Tuesday August 09, 2022

An expensive solution to water shortage about to get dearer

June 26, 2022

The Karachi Water & Sewerage Board’s (KWSB) consumers complain that they do not get water in their lines but instead through water tankers, for which they pay hefty amounts.

The KWSB, on the other hand, complains about not having enough water to supply to the entire city, and about a degrading infrastructure, for which the board has come up with the solution of water hydrants, which has resulted in the tanker mafia looting the KWSB’s consumers.

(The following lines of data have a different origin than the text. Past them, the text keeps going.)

Lemma load_filter_prog_keeps_diagnostic_of_success_witness :
  ubpf_load_elf chatty_library 0 (repeat Byte.x00 8) 8
    = (8, 0, Some (mk_diagnostic 4096 "loaded with warnings")) /\
  0 <= 0 /\
  load_filter_prog chatty_library 0 8 (repeat Byte.x00 8) (mk_host [] [] [])
  = (true, 8, mk_host [] [4096] []) /\
  (length (allocated (mk_host [] [] []))
   < length (allocated
               (snd (load_filter_prog chatty_library 0 8 (repeat Byte.x00 8)
                                      (mk_host [] [] []))%Z)))%nat.
Proof.
  split; [reflexivity|]. split; [discriminate|]. split; [reflexivity|].
  exact (proj1 (load_filter_prog_keeps_diagnostic_of_success chatty_library
                  0 8 8 0 (repeat Byte.x00 8)
                  (mk_diagnostic 4096 "loaded with warnings")
                  (mk_host [] [] []) eq_refl ltac:(discriminate))).
Defined.

(** ** Registration and VM creation *)

Lemma register_functions_other_ids (vm : ubpf_vm) (idx : Z) :
  ~ (1 <= idx <= 7) ->
  ext_funcs (register_functions vm) !! idx = ext_funcs vm !! idx /\
  ext_func_names (register_functions vm) !! idx = ext_func_names vm !! idx.
Proof.
  intros Hidx. unfold register_functions, ubpf_register_function.
  cbn [ext_funcs ext_func_names].
  split; repeat (rewrite lookup_insert_ne by lia); reflexivity.
Qed.

(** X10: registration touches the call ids 1..7 only and overwrites what
    was there: every other id keeps the helper and the name the VM had
    before, and registering a second time changes nothing. *)
Theorem register_functions_frame (vm : ubpf_vm) :
  (forall idx : Z,
      ~ (1 <= idx <= 7) ->
      ext_funcs (register_functions vm) !! idx = ext_funcs vm !! idx /\
      ext_func_names (register_functions vm) !! idx
        = ext_func_names vm !! idx) /\
  register_functions (register_functions vm) = register_functions vm.
Proof.
  split; [apply register_functions_other_ids|].
  destruct (register_functions_tables (register_functions vm))
    as ((F1 & F2 & F3 & F4 & F5 & F6 & F7) & (N1 & N2 & N3 & N4 & N5 & N6 & N7)).
  destruct (register_functions_tables vm)
    as ((G1 & G2 & G3 & G4 & G5 & G6 & G7) & (M1 & M2 & M3 & M4 & M5 & M6 & M7)).
  assert (forall idx : Z,
             ext_funcs (register_functions (register_functions vm)) !! idx
             = ext_funcs (register_functions vm) !! idx /\
             ext_func_names (register_functions (register_functions vm)) !! idx
             = ext_func_names (register_functions vm) !! idx) as Hsame.
  { intros idx.
    destruct (decide (1 <= idx <= 7)) as [Hin|Hout].
    - assert (idx = 1 \/ idx = 2 \/ idx = 3 \/ idx = 4 \/ idx = 5 \/ idx = 6
              \/ idx = 7) as Hcases by lia.
      destruct Hcases as [->|[->|[->|[->|[->|[->| ->]]]]]]; split; congruence.
    - apply register_functions_other_ids. exact Hout. }
  destruct (register_functions (register_functions vm)) as [f2 n2] eqn:E2.
  destruct (register_functions vm) as [f1 n1] eqn:E1.
  cbn [ext_funcs ext_func_names] in Hsame.
  f_equal; apply map_eq; intros idx; apply Hsame.
Qed.

Lemma register_functions_frame_witness :
  ~ (1 <= 9 <= 7) /\
  ext_funcs (register_functions
               (mk_ubpf_vm {[ 9 := ubpf_hash_proto ]} {[ 9 := "other"%string ]}))
    !! 9 = Some ubpf_hash_proto.
Proof.
  assert (~ (1 <= 9 <= 7)) as Hout by lia.
  split; [exact Hout|].
  destruct (proj1 (register_functions_frame
                     (mk_ubpf_vm {[ 9 := ubpf_hash_proto ]}
                                 {[ 9 := "other"%string ]})) 9 Hout) as [Hfunc _].
  rewrite Hfunc. reflexivity.
Defined.

(** X11: [create_ubpf_vm] gives a VM exactly when [ubpf_create] does.  When
    [ubpf_create] fails the result is a null pointer and one warning is
    logged; when it succeeds nothing is logged and the VM returned has the
    seven helpers under the ids 1..7 (lookup, update, delete, add,
    timestamp, hash, print) while every other id is as [ubpf_create] left
    it. *)
Theorem create_ubpf_vm_registers (ubpf_create : Z -> option ubpf_vm)
    (filter_prog : Z) (h : host) :
  (ubpf_create filter_prog = None ->
   create_ubpf_vm ubpf_create filter_prog h
   = (None,
      mk_host (warnings h ++ [("Failed to create VM" ++ newline)%string])
              (allocated h) (freed h))) /\
  (forall fresh : ubpf_vm,
      ubpf_create filter_prog = Some fresh ->
      exists vm : ubpf_vm,
        create_ubpf_vm ubpf_create filter_prog h = (Some vm, h) /\
        registered_func vm 1 = Some func_ubpf_map_lookup /\
        registered_func vm 2 = Some func_ubpf_map_update /\
        registered_func vm 3 = Some func_ubpf_map_delete /\
        registered_func vm 4 = Some func_ubpf_map_add /\
        registered_func vm 5 = Some func_ubpf_time_get_ns /\
        registered_func vm 6 = Some func_ubpf_hash /\
        registered_func vm 7 = Some func_ubpf_printf /\
        (forall idx : Z,
            ~ (1 <= idx <= 7) ->
            ext_funcs vm !! idx = ext_funcs fresh !! idx /\
            ext_func_names vm !! idx = ext_func_names fresh !! idx)).
Proof.
  unfold create_ubpf_vm. split.
  - intros ->. reflexivity.
  - intros fresh ->. exists (register_functions fresh).
    destruct (register_functions_tables fresh)
      as ((F1 & F2 & F3 & F4 & F5 & F6 & F7) & _).
    unfold registered_func. rewrite F1, F2, F3, F4, F5, F6, F7.
    repeat (split; [reflexivity|]).
    apply register_functions_other_ids.
Qed.

Lemma create_ubpf_vm_registers_witness :
  create_ubpf_vm (fun _ => None) 7 (mk_host [] [] [])
  = (None, mk_host [("Failed to create VM" ++ newline)%string] [] []).
Proof.
  exact (proj1 (create_ubpf_vm_registers (fun _ => None) 7 (mk_host [] [] []))
           eq_refl).
Defined.

(** X12: the shape of the registered prototypes.  Every prototype found
    under a call id 1..7 after registration has exactly five argument-type
    slots and five argument-size slots, and every slot whose type is the
    literal [0xff] also has the size [0xff]. *)
Theorem registered_prototypes_shape (vm : ubpf_vm) (idx : Z)
    (proto : ubpf_func_proto) :
  1 <= idx <= 7 ->
  ext_funcs (register_functions vm) !! idx = Some proto ->
  length (arg_types proto) = 5%nat /\
  length (arg_sizes proto) = 5%nat /\
  Forall2 (fun t s => t = type_0xff -> s = size_0xff)
          (arg_types proto) (arg_sizes proto).
Proof.
  intros Hidx Hproto.
  destruct (register_functions_tables vm)
    as ((F1 & F2 & F3 & F4 & F5 & F6 & F7) & _).
  assert (idx = 1 \/ idx = 2 \/ idx = 3 \/ idx = 4 \/ idx = 5 \/ idx = 6
          \/ idx = 7) as Hcases by lia.
  destruct Hcases as [->|[->|[->|[->|[->|[->| ->]]]]]];
    first [rewrite F1 in Hproto|rewrite F2 in Hproto|rewrite F3 in Hproto
          |rewrite F4 in Hproto|rewrite F5 in Hproto|rewrite F6 in Hproto
          |rewrite F7 in Hproto];
    injection Hproto as <-;
    (split; [reflexivity|]); (split; [reflexivity|]);
    repeat constructor; discriminate.
Qed.

Lemma registered_prototypes_shape_witness :
  1 <= 6 <= 7 /\
  ext_funcs (register_functions (mk_ubpf_vm ∅ ∅)) !! 6 = Some ubpf_hash_proto /\
  length (arg_types ubpf_hash_proto) = 5%nat /\
  length (arg_sizes ubpf_hash_proto) = 5%nat /\
  Forall2 (fun t s => t = type_0xff -> s = size_0xff)
          (arg_types ubpf_hash_proto) (arg_sizes ubpf_hash_proto).
Proof.
  assert (1 <= 6 <= 7) as Hidx by lia.
  assert (ext_funcs (register_functions (mk_ubpf_vm ∅ ∅)) !! 6
          = Some ubpf_hash_proto) as Hproto
    by exact (proj1 (proj2 (proj2 (proj2 (proj2 (proj2 (proj1
               (register_functions_tables (mk_ubpf_vm ∅ ∅))))))))).
  split; [exact Hidx|]. split; [exact Hproto|].
  exact (registered_prototypes_shape (mk_ubpf_vm ∅ ∅) 6 ubpf_hash_proto
           Hidx Hproto).
Defined.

To curb this mafia, a water commission mandated by the Supreme Court of Pakistan allowed the board to run a single hydrant in every district of the city. Six of the seven districts have a hydrant each, but the newly carved out District Keamari does not have one yet.

There are two more hydrants. A KWSB official explained to The News that a static hydrant is for the Pakistan Army and the National Logistics Cell, while the other hydrant was installed specifically for Baldia Town on the water commission’s orders, and it is run once a week.

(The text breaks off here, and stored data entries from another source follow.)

Definition has_correct_version (skip_version_check : bool)
    (ffmpeg_path : string) : M bool :=
  r <- attempt (create_subprocess [ffmpeg_path; "-version"]) ;;
  match r with
  | Raise FileNotFoundError =>
      print_stderr (Text "FFmpeg was not found, spotDL cannot continue.") ;;;
      ret false
  | Raise e => raise e
  | Return process =>
      proc_out <- communicate process ;;
      let output := stdout proc_out ++ stderr proc_out in
      if skip_version_check then ret true
      else
        match Re.search version_re output with
        | Some version_str =>
            let version_str := Re.sub_class is_ascii_letter "" version_str in
            version <- float version_str ;;
            if F64.lt version F64.lit_4_2 then
              print_stderr (TooOld version) ;;;
              ret false
            else ret true
        | None =>
            match Re.search copyright_re output with
            | Some _ => ret true
            | None =>
                print_stderr (Text "Your FFmpeg version couldn't be detected") ;;;
                ret false
            end
        end
  end.

Definition nl : string := Bytes.str1 Bytes.newline.
Definition dq : string := Bytes.str1 Bytes.quote2.

Definition formats (downloaded_file_path : string)
    : list (string * list string) :=
  [ ("mp3", ["-codec:a"; "libmp3lame"]);
    ("flac", ["-codec:a"; "flac"]);
    ("ogg", ["-codec:a"; "libvorbis"]);
    ("opus", if Str.endswith downloaded_file_path ".opus"
             then ["-vn"; "-c:a"; "copy"]
             else ["-c:a"; "libopus"]);
    ("m4a", ["-codec:a"; "aac"; "-vn"]);
    ("wav", []) ].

“Forty per cent of Baldia Town does not have water lines,” said the official. That is why the water commissioner allowed the KWSB to continue the operation of the Baldia Town water hydrant, he added.

An expensive solution to water shortage about to get dearer

The board issues tenders for the hydrants’ operation every two years. According to the agreement of the winning companies with the KWSB, they are bound to grant 45 per cent of the water to the public and 55 per cent for commercial purposes.

Apart from this, the contractors are bound to give water from the hydrant free of charge for social causes such as religious processions, and for emergency purposes such as infernos.

A rate committee comprising KWSB engineers calculates general public service (GPS) and commercial service rates. According to the notification issued in July 2020, a 1,000 gallon water tanker for GPS costs Rs1,300, a 2,000 gallon one costs Rs1,820, a 3,000 gallon one costs Rs2,340 and a 5,000 gallon one costs Rs3,250.

The KWSB official explained that there are no additional charges if the distance between the hydrant and the consumer’s house is up to 10 kilometres, but beyond that consumers pay additional charges per kilometre. He pointed out that the rates will be revised due to the sharp increase in petrol prices.

For a 1,000 gallon water tanker supplying beyond 10km, an additional Rs56/km is charged, for a 2,000 gallon one, Rs64/km, for a 3,000 gallon one, Rs72/km, and for a 5,000 gallon one, Rs136/km.

A 1,000 gallon water tanker for commercial service costs Rs2,600, a 2,000 gallon one costs Rs3,250, a 3,000 gallon one costs Rs4,550 and a 5,000 gallon one costs Rs5,200.

According to the KWSB official, every hydrant given on contract is monitored through a formula based on two to three meters. The water board has a meter division that charges the contactors based on a certain formula.

An expensive solution to water shortage about to get dearer

A smartphone app, KWSB OTS (online tanker system), is being run by a company hired collectively by all the contractors of the water hydrants, said the official.

“The purpose of the app is to facilitate the public in getting water tankers,” he explained, saying that between midnight and 8am, the app registers approximately 400 applications for water tankers, depending on the supply that day.

Once the day’s quota is reached, the app closes. Consumers who do not get a tanker despite registering can file a complaint on the app or contact their help centre. The complaint is usually addressed within 24 hours, said the KWSB official.